Quem quiser ajudar, ou precisar de ajuda, pode contactar estes grupos usando a Internet.
A Palco 13 tem um site e uma página no Facebook; a União Audiovisual tem um grupo no Facebook, que é fechado mas basta pedir para aderir, e em breve terá uma página na mesma rede social.
Os espaços culturais começaram a encerrar, e consequentemente a adiar ou cancelar espetáculos, no início de março, quando a opção era ainda apenas uma recomendação do Governo.
De acordo com a Associação de Promotores de Espetáculos, Festivais e Eventos (APEFE), desde meados de março e até ao final de abril foram cancelados, suspensos ou adiados cerca de 27 mil espetáculos. A APEFE contabilizou apenas espetáculos com bilhetes pagos.
Entretanto, o Governo aprovou, em 30 de abril, em Conselho de Ministros, o "Plano de Desconfinamento", que previa a reabertura de livrarias, bibliotecas e arquivos (que aconteceu no dia 04 de maio), seguindo-se museus, palácios, galerias e monumentos (na próxima segunda-feira).
Segundo este plano, cinemas, teatros, auditórios e salas de espetáculos podem abrir em 01 de junho, "com lugares marcados, lotação reduzida e distanciamento físico".
Estas decisões serão “reavaliadas a cada 15 dias”.
De acordo com um inquérito promovido pelo Sindicato dos Trabalhadores de Espetáculos, Audiovisual e Músicos (Cena-STE), e cujos resultados foram anunciados no início de abril, 98% dos trabalhadores de espetáculos viram trabalhos cancelados e, 33 por cento, por mais de 30 dias.
Em termos financeiros, para as 1.300 pessoas que responderam ao questionário, as perdas por trabalhos cancelados representam ainda dois milhões de euros, apenas para o período de março a maio deste ano, de acordo com o Cena-STE (o que indica a perda de um valor médio de receita, por trabalhador, de cerca de 1.500 euros).
Segundo um outro inquérito, realizado pelo Movimento SOS Arte PT a 300 pessoas entre 03 e 17 de abril, 65% dos profissionais das artes - três em cada quatro - registaram fortes quebras de rendimento devido à pandemia da covid-19.
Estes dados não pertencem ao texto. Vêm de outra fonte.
(** ** Longest prefix under a test

    [take_while P l] is the longest prefix of [l] whose elements pass [P],
    [drop_while P l] what follows it. *)
Fixpoint take_while {A} (P : A -> bool) (l : list A) : list A :=
  match l with
  | x :: l' => if P x then x :: take_while P l' else []
  | [] => []
  end.

Fixpoint drop_while {A} (P : A -> bool) (l : list A) : list A :=
  match l with
  | x :: l' => if P x then drop_while P l' else l
  | [] => []
  end.

(** [stops P l]: [l] is empty or its head fails [P], so that a run of [P]
    cannot be extended into [l]. *)
Definition stops {A} (P : A -> bool) (l : list A) : bool :=
  match l with
  | [] => true
  | x :: _ => negb (P x)
  end.

Lemma stops_app_l {A} (P : A -> bool) l k :
  l <> [] -> stops P l = true -> stops P (l ++ k) = true.
Proof. by destruct l. Qed.

Lemma stops_ext {A} (P Q : A -> bool) l :
  (forall x, P x = Q x) -> stops P l = stops Q l.
Proof. intros H. destruct l; simpl; [done|]. by rewrite H. Qed.

Section while_lemmas.
Context {A : Type} (P : A -> bool).
Implicit Types (l k : list A).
Em março, devido à covid-19, 62% dos inquiridos tiveram o seu trabalho completamente ou quase completamente parado, 65% (dois em cada três) viram ser completamente afetada a sua vida profissional e 75% (três em cada quatro) a sua vida pessoal.
Além disso, de acordo com os resultados de um inquérito promovido pela Fundação GDA (Gestão dos Direitos dos Artistas), por cada espetáculo cancelado em Portugal, até 31 de março, devido à pandemia da covid-19, ficaram sem rendimento, em média, 18 artistas, 1,3 profissionais de produção e 2,5 técnicos.
Ao inquérito responderam, até 31 de março, 992 profissionais, que deram conta do cancelamento de 4.287 espetáculos.